Council members unanimously approved the first reading of the Evergreen and Grand Commercial Corridors Strategy. The 46-page document provides an outline for the future direction of properties along lower Evergreen and Grand boulevards.

City staff say the area, which is lined with older commercial buildings and single-family homes, is an opportune location to promote businesses and make more accommodating for pedestrians.

Specifically, the city is proposing a bus transit hub at the intersection of Grand and Mill Plain boulevards and commercial and mixed-use corridors and a residential mixed-use corridor in the area. Parking standards would be adjusted for the residential and commercial developments.

The maximum building height would be increased to five stories near the intersection, with four-story buildings permitted along Grand Boulevard and sections of Evergreen Boulevard.
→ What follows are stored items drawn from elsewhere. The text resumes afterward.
Lemma main_init_fds fds getenv sys now get s_ok g_ok p :
  control_inv p -> fds_inv fds p -> main_at p = MainInit ->
  fds_inv fds (main_init getenv sys now get s_ok g_ok p).
Proof.
  intros [_ _ Hm] Hg Hpc. rewrite Hpc in Hm. destruct Hm as (_ & Hgc & Hc & Hh).
  unfold fds_inv, gc_live in *. rewrite Hgc in Hg. destruct Hg as [Hg Hsub].
  rewrite base_fds_initial in Hg, Hsub by done.
  unfold main_init. destruct (initialize_service _ _ _ _ _ _ _ _ _)
    as [[[[rc c] h] obj] [t1 t2]]. unfold base_fds. simpl. set (l := [_; _; _]).
  assert (H : gc_inv (fds ∪ opened l) (mk_gcs (gc_pidfd_table (sv_gc p))
    (gc_fds (sv_gc p) ∪ opened l) (gc_interest (sv_gc p)))) by (by apply opened_mono with fds).
  assert (gc_fds (sv_gc p) ∪ opened l ⊆ fds ∪ opened l) by (by apply union_mono_r).
  by destruct t2.
Qed.

Lemma sync_processes_ok {c} ps now next_key lookup fuel cur d :
  shm_inv c d -> shm_inv c (sync_processes ps now next_key lookup fuel cur d).
Proof.
  revert cur d. induction fuel as [|fuel IH]; intros cur d Hok; cbn [sync_processes]; [done|].
  destruct (next_key cur) as [q|]; [|done]. apply IH.
  destruct (lookup q); [by apply shm_update_ok|done].
Qed.

(** Storing the global counters is only done with the map of them open. *)
Lemma store_global_ok {c : bool} d u :
  c = false -> shm_inv c d -> shm_inv c (shm_unlock (bump_version (set_global u (shm_lock d)))).
Proof. intros -> Hok. by apply (shm_step_ok d); [|apply step_store_global]. Qed.

Lemma sync_body_ok {cn} ps now b p d :
  shm_inv (exact cn p) d -> shm_inv (exact cn p) (sync_thread_body ps now b p d).
Proof.
  intros Hok. unfold sync_thread_body, sync_ebpf_data_to_shared_memory.
  destruct (shm_get_ptr _); cbn [negb]; [|done].
  assert (Hx : 0 <= global_resources_map_fd (sv_conf p) -> exact cn p = false).
  { intros Hfd. unfold exact. by rewrite (proj2 (Z.ltb_ge _ _)), andb_false_r. }
  destruct (0 <=? global_resources_map_fd _) eqn:E; [destruct (b_global b)|];
    (destruct (0 <=? process_resources_map_fd _); [apply sync_processes_ok|]);
    try done; apply store_global_ok; tests; auto.
Qed.

Lemma gc_adjust_tenant_keeps {ic} ptr now pid dead s :
  tenant_inv ic s -> tenant_inv ic (gc_adjust_tenant ptr now pid dead s).
Proof.
  intros Hs. unfold gc_adjust_tenant.
  pose proof (tenant_get_process_tenant_ok ptr now s pid Hs) as H1.
  destruct (tenant_get_process_tenant _ _ _ _) as [[rc tid] s1]. simpl in H1.
  destruct (_ && _) eqn:E; [|done]. tests.
  pose proof (tenant_get_usage_ok ptr now s1 tid H1) as H2.
  destruct (tenant_get_resource_usage _ _ _ _) as [[rc2 u] s2]. simpl in H2.
  destruct (rc2 =? 0); [|done]. apply tenant_update_usage_ok; [done|lia].
Qed.

Lemma gc_handle_keeps {c ic} ptr tptr now i g d s :
  (i < MAX_PROCESSES)%nat -> tenant_inv ic s ->
  let '(_, d', s') := gc_handle_process_exit ptr tptr now i g d s in
  tenant_inv ic s' /\ (shm_inv c d -> shm_inv c d').
Proof.
  intros Hi Hs. unfold gc_handle_process_exit. destruct ptr; cbn [negb]; [|done]. simpl process_pids.
  simpl process_start_times. set (hit := _ && negb (_ =? 0)). split.
  - destruct (_ && (0 <? qp_count _)); [by apply gc_adjust_tenant_keeps|done].
  - intros Hok. destruct hit eqn:E; [|by rewrite (lock_unlock d Hok)]. unfold hit in E. tests.
    rewrite (gc_reclaim_locked d i Hok). by apply (gc_reclaim_ok d i Hok).
Qed.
Maximum building heights along the remaining sections of Evergreen Boulevard would be limited to three stories.

Regulatory recommendations would prohibit new uses that are inconsistent with corridor concepts — such as gas stations, storage facilities and drive-thru restaurants — but preexisting establishments would remain. City staff also suggested adopting standards for vacant or under-used spaces, among other adjustments to enhance developments.

Staff would also investigate opportunities to support people experiencing homelessness in the area and promote community safety.

Staffing and financial resources for recommendations would be addressed after the plan is adopted, City Manager Eric Holmes said during the workshop.

The proposal is set for a second reading and a public hearing on the strategy Feb. 28

If approved, the strategy would be implemented in zoning codes and other measures, which would likely be introduced this year. The strategy was unanimously recommended by the Vancouver Planning Commission in December 2020 and previously discussed in council workshops.

Council members shared excitement for the project during a Feb. 7 workshop on the matter.

Previous community feedback highlighted concerns about the appearance of new developments among existing buildings and parking spillover in surrounding neighborhoods. However, there was also a desire for more local eateries, shops and other neighborhood amenities in the area.

There was general support for landscaping with wider sidewalks, greenery, traffic-calming measures and gathering spaces. The consensus was in favor of including local businesses as opposed to chains through funding assistance, though there were concerns about maintaining affordability in the area.

The Evergreen and Grand project is a part of the city’s Commercial Corridors Strategy, an effort introduced in 2019 to improve Vancouver’s major commercial corridors, transportation and pedestrian access to services. City staff said the project would increase housing opportunities for people living along the corridor and support job growth.

Due to challenges presented by the COVID-19 pandemic, the project direction focused on Evergreen and Grand instead of more areas to preserve resources. Additional projects include addressing the St. Johns and St. James couplet, as well as Fourth Plain and Mill Plain boulevards. Project times have not been determined.